俺は眉間に皺が寄っているのを感じながら目を閉じた。
……正直、この少女がジンの娘でなかったならば「はっきりしろ」と叱りつけていた自信がある。それほどまでに少女の行動は俺の神経を逆なでして仕方なかった。第一、自分が空腹かどうかくらい瞬時にわかるだろう。動物ですらそれくらいのこと自分でやってのけるというのに。目の前にいるこの少女、実は精巧に出来たロボットとかだったりして。……なんて馬鹿げた考えを瞬時に打ち消し、ため息をひとつつく。俺は頭の片隅でずっと考えていた少女に関するひとつの考えが確信に変わるのを感じていた。
この少女、自身の身体の状態……というか自分自身に驚くほど無頓着なのである。
だから自分が今空腹なのかどうかも分からないし、命令や手本も無しに自分の意志で自分のために行動することも出来ないのだ。それが生まれ持ってのものなのか組織に訓練されたものなのかは定かではないが、恐らく俺の考えは当たっているのだろう。……今までどうやって生きてきたんだこいつ。
「少し待っていろ」
俺はそう言って少女を残し、ひとり部屋を出た。向かったのは徒歩数分の距離にあるコンビニ。そこで食べられそうなものを無作為にいくつか選び、購入する。ついでに切れかけていた煙草も購入した。15分もかからないうちに部屋に戻ってきたが、少女は俺が出て行った時と全く同じ位置で立ち尽くしている。違うのは、少女が部屋の奥ではなくこちら……部屋の出入り口の方を見ていることくらいだろうか。
少女の前を通り過ぎてソファに座っても、少女はじっとこちらを見ているだけだ。
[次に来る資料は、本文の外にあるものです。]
Definition mix_hash (ss : SymmetricState) (data : list byte) : exec SymmetricState :=
  b ← Blake2s.new 32;
  b ← Blake2s.update b (h ss);
  b ← Blake2s.update b data;
  d ← Blake2s.finalize b (blen (h ss));
  Ret (mkSs (ck ss) d (cs ss)).

Definition encrypt_and_hash (ss : SymmetricState) (plaintext : list byte) : res (SymmetricState * list byte) :=
  match encrypt (cs ss) (h ss) plaintext with
  | Ret (c, inl buf) => let* ss := lift (mix_hash (mkSs (ck ss) (h ss) c) buf) in ok (ss, buf)
  | Ret (_, inr e) => err e
  | Panic => Panic
  end.

Definition decrypt_and_hash (ss : SymmetricState) (ciphertext : list byte) : res (SymmetricState * list byte) :=
  match decrypt (cs ss) (h ss) ciphertext with
  | Ret (c, inl buf) => let* ss := lift (mix_hash (mkSs (ck ss) (h ss) c) ciphertext) in ok (ss, buf)
  | Ret (_, inr e) => err e
  | Panic => Panic
  end.

Definition sym_split (ss : SymmetricState) : exec (CipherState * CipherState * list byte) :=
  '(k1, k2, _) ← Blake2s.hkdf (ck ss) [];
  Ret (keyed k1, keyed k2, h ss).

(** ** The handshake *)

Definition PROTOCOL : list byte := bs "Noise_IK_25519_ChaChaPoly_BLAKE2s".
Definition DHLEN : Z := 32.

Record Keypair := mkKp { secret : list byte; public : list byte }.

Definition from_secret (secret : list byte) : exec Keypair :=
  p ← x25519 secret BASEPOINT;
  Ret (mkKp secret p).

Definition dh (secret public : list byte) : res (list byte) :=
  let* shared := lift (x25519 secret public) in
  if Aead.ct_eq shared (replicate 32 x00) then err LowOrderPoint else ok shared.

(** [take]: the front of the message, and the rest. *)
Definition take_front (msg : list byte) (n : Z) : res (list byte * list byte) :=
  if blen msg <? n then err Truncated else ok (take (Z.to_nat n) msg, from msg n).

Definition key32 (b : list byte) : exec (list byte) := if blen b =? 32 then Ret b else Panic.

Record Transport := mkTr { send : CipherState; recv : CipherState; thash : list byte }.

Record Initiator := mkIn { i_ss : SymmetricState; i_s : Keypair; i_e : Keypair }.
Record Responder := mkRe { r_ss : SymmetricState; r_e : Keypair; r_re : list byte; r_rs : list byte }.

Definition start (local : Keypair) (remote_static : list byte) (ephemeral : Keypair) (prologue payload : list byte) : res (list byte * Initiator) :=
  let* ss := lift (sym_new PROTOCOL) in
  let* ss := lift (mix_hash ss prologue) in
  let* ss := lift (mix_hash ss remote_static) in
  let* ss := lift (mix_hash ss (public ephemeral)) in
  let* d := dh (secret ephemeral) remote_static in
  let* ss := lift (mix_key ss d) in
  let* (ss, c1) := encrypt_and_hash ss (public local) in
  let* d := dh (secret local) remote_static in
  let* ss := lift (mix_key ss d) in
  let* (ss, c2) := encrypt_and_hash ss payload in
  ok (public ephemeral ++ c1 ++ c2, mkIn ss local ephemeral).

Definition init_finish (i : Initiator) (reply : list byte) : res (list byte * Transport) :=
  let* (re, rest) := take_front reply DHLEN in
  let* re := lift (key32 re) in
  let* ss := lift (mix_hash (i_ss i) re) in
  let* d := dh (secret (i_e i)) re in
  let* ss := lift (mix_key ss d) in
  let* d := dh (secret (i_s i)) re in
  let* ss := lift (mix_key ss d) in
  let* (ss, payload) := decrypt_and_hash ss rest in
  let* (send, recv, hash) := lift (sym_split ss) in
  ok (payload, mkTr send recv hash).

Definition accept (local ephemeral : Keypair) (prologue first : list byte) : res (list byte * Responder) :=
  let* ss := lift (sym_new PROTOCOL) in
  let* ss := lift (mix_hash ss prologue) in
  let* ss := lift (mix_hash ss (public local)) in
  let* (re, rest) := take_front first DHLEN in
  let* re := lift (key32 re) in
  let* ss := lift (mix_hash ss re) in
  let* d := dh (secret local) re in
  let* ss := lift (mix_key ss d) in
  let* (c1, rest) := take_front rest (DHLEN + TAG) in
  let* (ss, rs) := decrypt_and_hash ss c1 in
  let* rs := lift (key32 rs) in
  let* d := dh (secret local) rs in
  let* ss := lift (mix_key ss d) in
  let* (ss, payload) := decrypt_and_hash ss rest in
  ok (payload, mkRe ss ephemeral re rs).

Definition remote_static (r : Responder) : list byte := r_rs r.

Definition resp_finish (r : Responder) (payload : list byte) : res (list byte * Transport) :=
  let* ss := lift (mix_hash (r_ss r) (public (r_e r))) in
  let* d := dh (secret (r_e r)) (r_re r) in
  let* ss := lift (mix_key ss d) in
  let* d := dh (secret (r_e r)) (r_rs r) in
  let* ss := lift (mix_key ss d) in
  let* (ss, c) := encrypt_and_hash ss payload in
  let* (recv, send, hash) := lift (sym_split ss) in
  ok (public (r_e r) ++ c, mkTr send recv hash).

(** ** The transport *)

Definition MAX_MESSAGE : Z := 65535.

Definition seal_with (send : CipherState) (plaintext : list byte) : exec (CipherState * (list byte + Error)) :=
  if MAX_MESSAGE - TAG <? blen plaintext then Ret (send, inr TooLong) else encrypt send [] plaintext.

Definition open_with (recv : CipherState) (ciphertext : list byte) : exec (CipherState * (list byte + Error)) :=
  decrypt recv [] ciphertext.

Definition tr_seal (t : Transport) (plaintext : list byte) : exec (Transport * (list byte + Error)) :=
  '(c, r) ← seal_with (send t) plaintext; Ret (mkTr c (recv t) (thash t), r).

Definition tr_open (t : Transport) (ciphertext : list byte) : exec (Transport * (list byte + Error)) :=
  '(c, r) ← open_with (recv t) ciphertext; Ret (mkTr (send t) c (thash t), r).

(** The halves, a [Sealer] and an [Opener]. *)
Definition tr_split (t : Transport) : CipherState * CipherState := (send t, recv t).

Definition handshake_hash (t : Transport) : list byte := thash t.

Definition frame (msg : list byte) : list byte + Error :=
  if blen msg <=? 65535 then inl ([zb (blen msg / 256); zb (blen msg)] ++ msg) else inr TooLong.

(** [Frames]: the buffered bytes. *)
Definition frames_push (buf bytes : list byte) : list byte := buf ++ bytes.

Definition frames_next (buf : list byte) : exec (list byte * option (list byte)) :=
  match buf with
  | a :: b :: _ =>
      let len := bz a * 256 + bz b in
      if blen buf <? 2 + len then Ret (buf, None)
      else msg ← index_range buf 2 (2 + len); Ret (from buf (2 + len), Some msg)
  | _ => Ret (buf, None)
  end.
仕方なく手招きすれば、足音ひとつ立てることなくこちらへ近づいてくる。俺の傍まで寄ってきたが、そのまままた動きを止めてしまった。一向に座る様子を見せなかったため、座れと口に出す。そこでようやく少女は俺の隣に腰かけた。
コンビニのレジ袋をテーブルの上に置く。がさりという音に反応して少女の視線が一瞬そちらに向いた。だが数秒後にはまたするすると視線が俺に向けられる。どうしていいかわからないらしい。
「何でもいい。食べろ。ひとつだけでも全てでも構わない」
俺がそう言えば、まばたきをひとつして少女は袋の中を覗き込む様子を見せる。そしてサンドイッチを手に取ると、じっと包装を眺めた後に、たどたどしい手つきで剥ぎ始めた。初めは開け方がわからなかったが、包装に書いてあったのを見て順序を理解した、と言ったところだろうか。なるほど、理解力はあるらしい。
だが食事をとるだけでこれだ。手間がかかりすぎる。
これは、思った以上に。
「先が思いやられるな……」
買ったばかりの煙草を1本取り出しながら、俺は内心ため息をついた。